The “edge” refers to being in the margin of the margin of culture and society. For instance, as a Chicana I’m on the outside of mainstream American culture, but I’m on the margin of Mexican American culture as well.
Invoking Steve Martin: I was born a small white child. Actually, I was born in the 1960s to Mexican American parents who raised me in a very white part of Northern California. My parents were born in the U.S and my dad’s parents were born in the U.S. but his grandparents and my mother’s parents were from Mexico.
In the 1970s and 80s I grew up in a white city with white friends, went to white schools and dated white boys. I sound like a white woman when I talk. (As “Regina Rodriguez” I went to Las Lomas in Walnut Creek.)
Later I went to U.C. Berkeley and Cornell and got degrees in English literature. Cornell is where I first faced obvious racism, which made it the first place I really felt like a Mexican. I’ve become steadily more Mexican ever since.
At the age of 27 I moved to Chicago to seek my fortune (still seeking) and every year since I’ve become more aware of racism in all its degrees.
My favorite color is pink, I couldn’t live without peanut butter and my favorite season is winter.
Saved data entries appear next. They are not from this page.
(* ===== verification/PlaygroundChat.v ===== *)
(** * Playground chat sessions

    Model of the session logic of the playground: the request payload
    ([lib/streaming/payload-builder.ts]), the SSE connection
    ([hooks/use-stream-request.ts]), the chat handler
    ([hooks/use-chat-handler.ts]) and the conversation actions
    ([hooks/use-playground-conversation.ts]).

    The refs and state variables of the hooks are the fields of [ChatState];
    each callback of the hooks is a function on it, and [handle] composes them
    the way the event handlers do.  [Step] lets the environment (the user, the
    server, timers) deliver any event whose source is live: an SSE source
    delivers events until it is closed, the flush timer fires when it is armed,
    a pending request settles once, and the buttons that are disabled while an
    answer is generated do not fire then.  The edit form is not disabled.

    [now i] is the [i]-th reading of the clock while an event is handled;
    [t] is the translation function. *)

From S2P Require Import Prelude PlaygroundMessage.

(** ** The request payload *)

Section payload.
Context {Num : Type}.

Record PlaygroundConfig := MkConfig {
  cfg_model : jstr; cfg_group : jstr;
  cfg_temperature : Num; cfg_top_p : Num; cfg_max_tokens : Num;
  cfg_frequency_penalty : Num; cfg_presence_penalty : Num;
  cfg_seed : option Num; cfg_stream : bool;
}.

Record ParameterEnabled := MkEnabled {
  en_temperature : bool; en_top_p : bool; en_max_tokens : bool;
  en_frequency_penalty : bool; en_presence_penalty : bool; en_seed : bool;
}.

Record ChatCompletionRequest := MkRequest {
  rq_model : jstr; rq_group : jstr; rq_messages : list ChatCompletionMessage; rq_stream : bool;
  rq_temperature : option Num; rq_top_p : option Num; rq_max_tokens : option Num;
  rq_frequency_penalty : option Num; rq_presence_penalty : option Num; rq_seed : option Num;
}.

Definition given (b : bool) (x : Num) : option Num := if b then Some x else None.

Definition buildChatCompletionPayload (ms : list Message) (config : PlaygroundConfig)
    (en : ParameterEnabled) : ChatCompletionRequest :=
  MkRequest (cfg_model config) (cfg_group config)
    (map formatMessageForAPI (filter (fun m => isValidMessage m = true) ms)) (cfg_stream config)
    (given (en_temperature en) (cfg_temperature config))
    (given (en_top_p en) (cfg_top_p config))
    (given (en_max_tokens en) (cfg_max_tokens config))
    (given (en_frequency_penalty en) (cfg_frequency_penalty config))
    (given (en_presence_penalty en) (cfg_presence_penalty config))
    (if en_seed en then cfg_seed config else None).
End payload.

Arguments PlaygroundConfig : clear implicits.
Arguments ChatCompletionRequest : clear implicits.

(** ** State *)

Record ChatState := MkChat {
  messages : list Message;
  pendingContent : jstr;        (* pendingStreamChunksRef.current *)
  pendingReasoning : jstr;
  flushTimer : bool;            (* streamFlushTimerRef.current !== null *)
  isRequesting : bool;
  isStreaming : bool;
  sseSource : option nat;       (* sseSourceRef.current *)
  isStreamComplete : bool;      (* isStreamCompleteRef.current *)
  nextSource : nat;             (* names of fresh SSE objects *)
  requestId : nat;              (* requestIdRef.current *)
  abortController : option nat; (* abortControllerRef.current, by its request *)
  aborted : list nat;           (* requests whose signal is aborted *)
  inflight : list nat;          (* requests not yet settled *)
  editingKey : option jstr;
}.

Definition isGenerating (st : ChatState) : bool := isStreaming st || isRequesting st.

Definition set_messages (ms : list Message) (st : ChatState) : ChatState :=
  MkChat ms (pendingContent st) (pendingReasoning st) (flushTimer st) (isRequesting st)
    (isStreaming st) (sseSource st) (isStreamComplete st) (nextSource st) (requestId st)
    (abortController st) (aborted st) (inflight st) (editingKey st).
Definition set_pending (c r : jstr) (st : ChatState) : ChatState :=
  MkChat (messages st) c r (flushTimer st) (isRequesting st)
    (isStreaming st) (sseSource st) (isStreamComplete st) (nextSource st) (requestId st)
    (abortController st) (aborted st) (inflight st) (editingKey st).
Definition set_timer (b : bool) (st : ChatState) : ChatState :=
  MkChat (messages st) (pendingContent st) (pendingReasoning st) b (isRequesting st)
    (isStreaming st) (sseSource st) (isStreamComplete st) (nextSource st) (requestId st)
    (abortController st) (aborted st) (inflight st) (editingKey st).
Definition set_isRequesting (b : bool) (st : ChatState) : ChatState :=
  MkChat (messages st) (pendingContent st) (pendingReasoning st) (flushTimer st) b
    (isStreaming st) (sseSource st) (isStreamComplete st) (nextSource st) (requestId st)
    (abortController st) (aborted st) (inflight st) (editingKey st).
Definition set_stream (b : bool) (src : option nat) (st : ChatState) : ChatState :=
  MkChat (messages st) (pendingContent st) (pendingReasoning st) (flushTimer st) (isRequesting st)
    b src (isStreamComplete st) (nextSource st) (requestId st)
    (abortController st) (aborted st) (inflight st) (editingKey st).
Definition set_streamComplete (b : bool) (st : ChatState) : ChatState :=
  MkChat (messages st) (pendingContent st) (pendingReasoning st) (flushTimer st) (isRequesting st)
    (isStreaming st) (sseSource st) b (nextSource st) (requestId st)
    (abortController st) (aborted st) (inflight st) (editingKey st).
Definition set_nextSource (n : nat) (st : ChatState) : ChatState :=
  MkChat (messages st) (pendingContent st) (pendingReasoning st) (flushTimer st) (isRequesting st)
    (isStreaming st) (sseSource st) (isStreamComplete st) n (requestId st)
    (abortController st) (aborted st) (inflight st) (editingKey st).
Definition set_request (id : nat) (ctl : option nat) (fl : list nat) (st : ChatState) : ChatState :=
  MkChat (messages st) (pendingContent st) (pendingReasoning st) (flushTimer st) (isRequesting st)
    (isStreaming st) (sseSource st) (isStreamComplete st) (nextSource st) id
    ctl (aborted st) fl (editingKey st).
Definition set_aborted (l : list nat) (st : ChatState) : ChatState :=
  MkChat (messages st) (pendingContent st) (pendingReasoning st) (flushTimer st) (isRequesting st)
    (isStreaming st) (sseSource st) (isStreamComplete st) (nextSource st) (requestId st)
    (abortController st) l (inflight st) (editingKey st).
Definition set_editingKey (k : option jstr) (st : ChatState) : ChatState :=
  MkChat (messages st) (pendingContent st) (pendingReasoning st) (flushTimer st) (isRequesting st)
    (isStreaming st) (sseSource st) (isStreamComplete st) (nextSource st) (requestId st)
    (abortController st) (aborted st) (inflight st) k.

Definition update_messages (f : list Message → list Message) (st : ChatState) : ChatState :=
  set_messages (f (messages st)) st.

(** ** use-chat-handler.ts *)

Section handlers.
Context (t : jstr → jstr) (now : nat → Z).

Definition mergePendingStreamChunk (currentChunk nextChunk : jstr) : jstr :=
  if negb (truthy currentChunk) || negb (startsWith currentChunk nextChunk)
  then currentChunk ++ nextChunk
  else nextChunk.

(** The updater of [flushStreamUpdates]: the reasoning first, then the content. *)
Definition flush_message (content reasoning : jstr) (m : Message) : Message :=
  let m1 := if truthy reasoning
            then applyStreamingChunk m ChunkReasoning reasoning (now 0) (now 1) else m in
  if truthy content then applyStreamingChunk m1 ChunkContent content (now 2) (now 3) else m1.

Definition flushStreamUpdates (st : ChatState) : ChatState :=
  let st := set_timer false st in
  let c := pendingContent st in
  let r := pendingReasoning st in
  if negb (truthy r) && negb (truthy c) then st
  else
    update_messages (fun ms => updateLastAssistantMessage ms (flush_message c r))
      (set_pending [] [] st).

Definition handleStreamUpdate (st : ChatState) (u : StreamChunkType * jstr) : ChatState :=
  let st :=
    match u.1 with
    | ChunkContent =>
      set_pending (mergePendingStreamChunk (pendingContent st) u.2) (pendingReasoning st) st
    | ChunkReasoning =>
      set_pending (pendingContent st) (mergePendingStreamChunk (pendingReasoning st) u.2) st
    end in
  set_timer true st.

Definition complete_unless_final (m : Message) : Message :=
  if isAssistantMessageFinal m then m else completeAssistantMessage m (now 4) (now 5) (now 6).

Definition handleStreamComplete (st : ChatState) : ChatState :=
  update_messages (fun ms => updateLastAssistantMessage ms complete_unless_final)
    (set_isRequesting false (flushStreamUpdates st)).

Definition ERROR_MESSAGES : list jstr :=
  ["Request error occurred"; "Network connection failed or server not responding";
   "Error parsing response data"; "Error establishing connection"; "Connection closed";
   "Generation was interrupted"].

Definition getDisplayError (error : jstr) : jstr :=
  if has error ERROR_MESSAGES then t error
  else if endsWith ": Connection closed" error
  then take (length error - 17) error ++ t "Connection closed"
  else error.

(** The toast shown to the user is not part of the state. *)
Definition handleStreamError (error : jstr) (code : option jstr) (st : ChatState) : ChatState :=
  let st := set_isRequesting false (flushStreamUpdates st) in
  update_messages (fun ms =>
    updateAssistantMessageWithError ms (getDisplayError error) code
      (t "Request error occurred") (now 7)) st.

(** ** use-stream-request.ts *)

Definition closeActiveStream (src : option nat) (st : ChatState) : ChatState :=
  if bool_decide (src = None) || bool_decide (sseSource st = src)
  then set_stream false None st else st.

(** [starts] is whether [source.stream()] returns normally. *)
Definition sendStreamRequest (starts : bool) (st : ChatState) : ChatState :=
  let src := nextSource st in
  let st := set_stream true (Some src) (set_streamComplete false (set_nextSource (S src) st)) in
  if starts then st
  else closeActiveStream (Some src) (handleStreamError "Error establishing connection" None st).

Definition sendStreamingChat (starts : bool) (st : ChatState) : ChatState :=
  sendStreamRequest starts (set_isRequesting true st).

(** [handleError] of one request: ignored once the stream has completed. *)
Definition sse_handleError (src : nat) (error : jstr) (code : option jstr) (st : ChatState) :
    ChatState :=
  if negb (isStreamComplete st)
  then closeActiveStream (Some src) (handleStreamError error code st)
  else st.

(** A message event, after [JSON.parse]: the end marker, the chunks of a
    completion chunk, or data that does not parse. *)
Inductive SseData :=
  | SseDone
  | SseUpdates (us : list (StreamChunkType * jstr))
  | SseUnparsable.

Definition sse_onMessage (src : nat) (d : SseData) (st : ChatState) : ChatState :=
  match d with
  | SseDone =>
    handleStreamComplete (closeActiveStream (Some src) (set_streamComplete true st))
  | SseUpdates us => foldl handleStreamUpdate st us
  | SseUnparsable => sse_handleError src "Error parsing response data" None st
  end.

(** ** Non-streaming requests

    The [await] splits [sendNonStreamingChat] in two: the part before it, and
    the part that runs when the request settles. *)
Definition sendNonStreamingChat (st : ChatState) : ChatState :=
  let id := S (requestId st) in
  set_isRequesting true (set_request id (Some id) (id :: inflight st) st).

Definition settle_finally (id : nat) (st : ChatState) : ChatState :=
  if requestId st =? id
  then set_isRequesting false (set_request id None (inflight st) st)
  else st.

Definition drop_inflight (id : nat) (st : ChatState) : ChatState :=
  set_request (requestId st) (abortController st) (filter (fun j => j ≠ id) (inflight st)) st.

Definition onResponse (id : nat) (choices : option (list ChatCompletionChoice)) (st : ChatState) :
    ChatState :=
  let st := drop_inflight id st in
  settle_finally id
    (if has id (aborted st) then st
     else if negb (hasChatCompletionChoice choices)
     then handleStreamError "Request error occurred" None st
     else update_messages (fun ms =>
            updateLastAssistantMessage ms (fun m =>
              default m (applyChatCompletionResponse m choices (now 0) (now 1) (now 2)))) st).

Definition onRequestFailed (id : nat) (error : jstr) (code : option jstr) (st : ChatState) :
    ChatState :=
  let st := drop_inflight id st in
  settle_finally id
    (if has id (aborted st) then st else handleStreamError error code st).

Definition sendChat (stream starts : bool) (st : ChatState) : ChatState :=
  if stream then sendStreamingChat starts st else sendNonStreamingChat st.

Definition complete_if_pending (m : Message) : Message :=
  if isAssistantMessagePending m
  then completeAssistantMessage m (now 4) (now 5) (now 6) else m.

Definition stopGeneration (st : ChatState) : ChatState :=
  let st := closeActiveStream None st in
  let st := flushStreamUpdates st in
  let st := match abortController st with
            | Some id => set_aborted (id :: aborted st) st
            | None => st
            end in
  let st := set_request (requestId st) None (inflight st) st in
  let st := set_isRequesting false st in
  update_messages (fun ms => updateLastAssistantMessage ms complete_if_pending) st.

(** ** use-playground-conversation.ts *)

(** The fresh identifiers an action may need, and the configuration in force:
    whether to stream, and whether the stream starts. *)
Record Fresh := MkFresh {
  f_k1 : jstr; f_v1 : jstr; f_k2 : jstr; f_v2 : jstr; f_stream : bool; f_starts : bool;
}.

Definition handleSendMessage (text : jstr) (f : Fresh) (st : ChatState) : ChatState :=
  let next := appendUserMessagePair (messages st) text (now 0) (f_k1 f) (f_v1 f) (f_k2 f) (f_v2 f) in
  sendChat (f_stream f) (f_starts f) (set_messages next st).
Chicago’s gray, protracted winters are a main reason I moved here in 1993 and I’ve always known it was the perfect decision for me. I don’t want to live anywhere else and I don’t want to die anywhere else.
Explore my blog…
Not a Lenten Sacrifice
The challenge: from 26 February to 4 March I'm cutting out all wheat and processed sweets. These foods give me stomach aches and keep me awake at night, so I've got to make a change. I think if I could just get a streak going and stop the sugar roller coaster, I might...
I’m Not This Animal’s “Mom”
If I'd known that getting a dog would cause some people to call me its "mom," I would have hesitated even more than I did. If I had wanted to be a "mom" I would have either given birth to or adopted a child. I didn't do either of those things and I prefer not to be...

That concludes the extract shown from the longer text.